The company’s last dividend increase was in when the Board of Directors approved a 7% increase to 61 cents per share. Johnson & Johnson’s major competitors include Pfizer (PFE), Bristol Myers Squibb (BMY) and Novartis (NVS).
Over the past decade this dividend growth stock has delivered an annualized total return of 6% to its shareholders.
The company has managed to deliver a 5.40% annual increase in EPS since 2003. Analysts expect Johnson & Johnson to earn $5.41 per share in 2013 and $5.78 per share in 2013. In comparison Johnson & Johnson earned $3.86 per share in 2012. The amount was lower due to one-time accounting charges against net income. The company has managed to consistently repurchase 1.10% of its outstanding shares on average in each year over the past decade.
Johnson & Johnson has a diversified product line across medical devices, consumer products and drugs, which should serve it well in the future. This makes the company largely immune from economic cycles.
In addition, the company has strong competitive advantages due to its scale, breadth of product offerings in its global distributions channels, continued investment in R&D as well as its stable financial position.
Johnson & Johnson is also expanding into new long term opportunities through strategic acquisitions. Emerging market growth and opportunities for cost restructurings should further help the company in squeezing out extra profits in the long run.

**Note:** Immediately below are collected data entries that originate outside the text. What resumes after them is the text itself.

(** *** Precedence is the order of the clients *)

(** The clients asked before an answer all answer nothing. *)
Inductive all_silent (ask : AbiRegistryReader → method W E (option Spec)) : list AbiRegistryReader → W → W → Prop :=
  | silent_nil w : all_silent ask [] w w
  | silent_cons client clients w w1 w2 :
      ask client w = (Ok None, w1) → all_silent ask clients w1 w2 → all_silent ask (client :: clients) w w2.

Lemma chain_ask_cons ask client clients w :
  chain_ask ask (client :: clients) w =
    match ask client w with
    | (Ok (Some s), w') => (Ok (Some s), w')
    | (Ok None, w') => chain_ask ask clients w'
    | (Err e, w') => (Err e, w')
    end.
Proof. cbn. unfold mbind, method_bind. by destruct (ask client w) as [[[s|]|e] w']. Qed.

Lemma chain_ask_silent ask before clients w w1 :
  all_silent ask before w w1 → chain_ask ask (before ++ clients) w = chain_ask ask clients w1.
Proof.
  induction 1 as [|client before w w1 w2 Hask Hs IH]; [done|]. rewrite <-app_comm_cons, chain_ask_cons.
  by rewrite Hask.
Qed.
(** [PRIMITIVE_TYPES] *)
Definition PRIMITIVE_TYPES : list PrimitiveType :=
  [Pbool; Pu32; Pi32; Pu64; Pi64; Pu128; Pi128; Pu256; Pi256; Pbytes; Pstring; Psymbol; Paddress; Pvoid; Perror; Pval].

Definition primitive_of (s : string) : option PrimitiveType :=
  List.find (λ p, String.eqb (primitive_name p) s) PRIMITIVE_TYPES.

Inductive TypeSpec :=
  | TPrimitive (p : PrimitiveType)
  | TBytesN (size : Z)
  | TOption (inner : TypeSpec)
  | TResult (ok err : TypeSpec)
  | TVec (item : TypeSpec)
  | TMap (key value : TypeSpec)
  | TTuple (elements : list TypeSpec)
  | TNamed (name : string).

Record FieldSpec := {
  fs_name : string;
  fs_type : TypeSpec;
  fs_doc : option string;
}.

Record FunctionSpec := {
  fn_name : string;
  fn_doc : option string;
  fn_params : list FieldSpec;
  fn_returns : TypeSpec;
}.

Record EventSpec := {
  ev_name : string;
  ev_doc : option string;
  ev_topics : list FieldSpec;
  ev_data : list FieldSpec;
}.

Record EnumVariantSpec := {
  va_name : string;
  va_doc : option string;
  va_discriminant : Z;
  va_value : option TypeSpec;
}.

Record UnionCaseSpec := {
  ca_name : string;
  ca_doc : option string;
  ca_fields : list FieldSpec;
}.

Inductive UserDefinedType :=
  | UStruct (name : string) (doc : option string) (fields : list FieldSpec)
  | UEnum (name : string) (doc : option string) (variants : list EnumVariantSpec)
  | UUnion (name : string) (doc : option string) (cases : list UnionCaseSpec).

Definition udt_name (u : UserDefinedType) : string :=
  match u with UStruct n _ _ | UEnum n _ _ | UUnion n _ _ => n end.

Record ContractSpec := {
  sp_version : string;
  sp_name : string;
  sp_description : option string;
  sp_contractId : option string;
  sp_network : option string;
  sp_functions : list FunctionSpec;
  sp_events : list EventSpec;
  sp_types : jsmap string UserDefinedType;
  sp_xdrEntries : option (list string);
  sp_pointer : option string;
}.

(** Induction on types, with the elements of a tuple. *)
Section TypeSpec_ind.
Variable P : TypeSpec → Prop.
Hypothesis (Hp : ∀ p, P (TPrimitive p)) (Hb : ∀ n, P (TBytesN n)) (Ho : ∀ t, P t → P (TOption t))
  (Hr : ∀ t u, P t → P u → P (TResult t u)) (Hv : ∀ t, P t → P (TVec t))
  (Hm : ∀ t u, P t → P u → P (TMap t u)) (Ht : ∀ l, Forall P l → P (TTuple l)) (Hn : ∀ s, P (TNamed s)).

Fixpoint TypeSpec_nested_ind (t : TypeSpec) : P t :=
  match t with
  | TPrimitive p => Hp p
  | TBytesN n => Hb n
  | TOption t => Ho t (TypeSpec_nested_ind t)
  | TResult t u => Hr t u (TypeSpec_nested_ind t) (TypeSpec_nested_ind u)
  | TVec t => Hv t (TypeSpec_nested_ind t)
  | TMap t u => Hm t u (TypeSpec_nested_ind t) (TypeSpec_nested_ind u)
  | TTuple l => Ht l ((fix go l : Forall P l := match l with [] => Forall_nil_2 P | x :: l => Forall_cons_2 P x l (TypeSpec_nested_ind x) (go l) end) l)
  | TNamed s => Hn s
  end.
End TypeSpec_ind.

(** ** Validation *)

(** [/^[a-zA-Z_][a-zA-Z0-9_]*$/] *)
Definition letter_char (c : ascii) : bool :=
  let n := nat_of_ascii c in (65 <=? n) && (n <=? 90) || (97 <=? n) && (n <=? 122) || (n =? 95).
Definition digit_char (c : ascii) : bool := bool_decide (is_Some (digit_val c)).

Fixpoint all_chars (f : ascii → bool) (s : string) : bool :=
  match s with "" => true | String c s => f c && all_chars f s end.

Definition IDENTIFIER_RE (s : string) : bool :=
  match s with "" => false | String c s => letter_char c && all_chars (λ c, letter_char c || digit_char c) s end.

(** [/^\d+\.\d+\.\d+$/] *)
Definition digits (s : string) : bool := negb (String.eqb s "") && all_digits s.
Definition SEMVER_RE (s : string) : bool :=
  match str_split "." s with [a; b; c] => digits a && digits b && digits c | _ => false end.

(** [/^C[A-Z2-7]{55}$/] *)
Definition base32_char (c : ascii) : bool :=
  let n := nat_of_ascii c in (65 <=? n) && (n <=? 90) || (50 <=? n) && (n <=? 55).
Definition CONTRACT_ID_RE (s : string) : bool :=
  match s with String "C"%char s => (String.length s =? 55) && all_chars base32_char s | _ => false end.

Definition at_index (path : string) (i : nat) : string := path +:+ "[" +:+ pretty i +:+ "]".

(** [value.forEach((e, i) => f(e, `${path}[${i}]`))] *)
Definition each_element {A} (f : A → string → list string) (path : string) : nat → list A → list string :=
  fix go i l := match l with [] => [] | x :: l => f x (at_index path i) ++ go (S i) l end.

Definition is_record (v : jsval) : bool := match v with JObj _ => true | _ => false end.

Definition positive_integer (v : jsval) : bool :=
  match v with JNum n => match as_integer n with Some z => (1 <=? z)%Z | None => false end | _ => false end.

Fixpoint validateTypeSpec (t : jsval) (path : string) : list string :=
  match t with
  | JStr s => match primitive_of s with Some _ => [] | None => [path] end
  | JObj fs =>
      let sub (k : string) := field k (λ w, validateTypeSpec w (path +:+ "." +:+ k)) [path +:+ "." +:+ k] fs in
      match field "type" id JUndef fs with
      | JStr tag =>
          if String.eqb tag "bytes_n" then
            if positive_integer (field "size" id JUndef fs) then [] else [path +:+ ".size"]
          else if String.eqb tag "option" then sub "inner"
          else if String.eqb tag "result" then sub "ok" ++ sub "err"
          else if String.eqb tag "vec" then sub "item"
          else if String.eqb tag "map" then sub "key" ++ sub "value"
          else if String.eqb tag "tuple" then
            field "elements" (λ w, match w with
              | JArr l =>
                  if length l <? 2 then [path +:+ ".elements"]
                  else each_element (λ e p, validateTypeSpec e p) (path +:+ ".elements") 0 l
              | _ => [path +:+ ".elements"]
              end) [path +:+ ".elements"] fs
          else if String.eqb tag "named" then
            match as_nonempty (field "name" id JUndef fs) with Some _ => [] | None => [path +:+ ".name"] end
          else [path +:+ ".type"]
      | _ => [path +:+ ".type"]
      end
  | _ => [path]
  end.

Definition is_identifier (v : jsval) : bool := match v with JStr s => IDENTIFIER_RE s | _ => false end.
Definition check (b : bool) (path : string) : list string := if b then [] else [path].

Definition validateFieldSpec (f : jsval) (path : string) : list string :=
  if is_record f then
    check (is_identifier (prop f "name")) (path +:+ ".name") ++ validateTypeSpec (prop f "type") (path +:+ ".type")
  else [path].

(** An array each of whose elements passes. *)
Definition validate_array (f : jsval → string → list string) (v : jsval) (path : string) : list string :=
  match v with JArr l => each_element f path 0 l | _ => [path] end.

Definition validateFunctionSpec (fn : jsval) (path : string) : list string :=
  if is_record fn then
    check (is_identifier (prop fn "name")) (path +:+ ".name") ++
    validate_array validateFieldSpec (prop fn "params") (path +:+ ".params") ++
    validateTypeSpec (prop fn "returns") (path +:+ ".returns")
  else [path].

Definition validateEventSpec (ev : jsval) (path : string) : list string :=
  if is_record ev then
    check (bool_decide (is_Some (as_nonempty (prop ev "name")))) (path +:+ ".name") ++
    validate_array validateFieldSpec (prop ev "topics") (path +:+ ".topics") ++
    validate_array validateFieldSpec (prop ev "data") (path +:+ ".data")
  else [path].

Definition string_such (f : string → bool) (v : jsval) : bool := match v with JStr s => f s | _ => false end.
Definition undef_or (f : jsval → bool) (v : jsval) : bool := is_undef v || f v.

Definition NETWORKS : list string := ["mainnet"; "testnet"; "futurenet"].

Definition validateSpec (spec : jsval) : list string :=
  if is_record spec then
    check (string_such SEMVER_RE (prop spec "version")) "version" ++
    check (string_such (λ s, negb (String.eqb s "") && (String.length s <=? 100)) (prop spec "name")) "name" ++
    check (undef_or (string_such (λ _, true)) (prop spec "description")) "description" ++
    check (undef_or (string_such CONTRACT_ID_RE) (prop spec "contractId")) "contractId" ++
    check (undef_or (string_such (λ s, existsb (String.eqb s) NETWORKS)) (prop spec "network")) "network" ++
    validate_array validateFunctionSpec (prop spec "functions") "functions" ++
    validate_array validateEventSpec (prop spec "events") "events" ++
    check (is_record (prop spec "types")) "types" ++
    check (undef_or (λ v, match v with JArr l => forallb (string_such (λ _, true)) l | _ => false end)
      (prop spec "xdrEntries")) "xdrEntries" ++
    check (undef_or (string_such (λ s, negb (String.eqb s ""))) (prop spec "pointer")) "pointer"
  else ["root"].

(** ** Canonical text *)

(** The array index a member's name is, if any. *)
Definition index_of (k : string) : option N :=
  let n := digits_value k in
  if all_digits k && String.eqb (pretty n) k && (n <? 4294967295)%N then Some n else None.

Section own_keys.
Context {A : Type}.

Definition is_index (p : string * A) : bool := bool_decide (is_Some (index_of p.1)).

Fixpoint insert_index (x : string * A) (l : list (string * A)) : list (string * A) :=
  match l with
  | [] => [x]
  | y :: l' => if (digits_value x.1 <=? digits_value y.1)%N then x :: l else y :: insert_index x l'
  end.

(** The members of an object they are assigned to in this order: array indices
    come first, in numeric order, and __proto__ becomes no member at all. *)
Definition own_members (l : list (string * A)) : list (string * A) :=
  let l := List.filter (λ p, negb (String.eqb p.1 "__proto__")) l in
  foldr insert_index [] (List.filter is_index l) ++ List.filter (λ p, negb (is_index p)) l.

Definition ordinary (k : string) : bool := negb (String.eqb k "__proto__") && bool_decide (index_of k = None).

Lemma filter_all (f : string * A → bool) (b : bool) l :
  Forall (λ p, f p = b) l → List.filter f l = if b then l else [].
Proof. induction 1 as [|p l Hp _ IH]; cbn; [by destruct b|]. rewrite Hp, IH. by destruct b. Qed.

Sales in drugs like Simponi, Stelara, Zytiga, Edurant, Incivek, Xaralto and Prezista should more than offset the generic erosion from older drugs which are losing their patent protection. The acquisition of Synthes, which was completed in 2012, is expected to generate significant synergies for Johnson & Johnson.
The company’s return on equity has declined from 30% to 18% over the past decade. Rather than focus on absolute values for this indicator, I generally want to see at least a stable return on equity over time.
The annual dividend payment has increased by 11.70% per year over the past decade, which is higher than to the growth in EPS.
A 12% growth in distributions translates into the dividend payment doubling every six years. If we look at historical data, going as far back as 1972 we see that Johnson & Johnson has actually managed to double its dividend every five years on average.
The dividend payout ratio has increased from 38% in 2003 to 62% in 2012. This was caused by one-time charges against net income. The payout ratio based on forward EPS is standing at 45%. A lower payout is always a plus, since it leaves room for consistent dividend growth minimizing the impact of short-term fluctuations in earnings.
Currently Johnson & Johnson is attractively valued at 14.60 times forward 2013 earnings, has a sustainable dividend payout and yields 3%. I recently added to my position in Johnson & Johnson.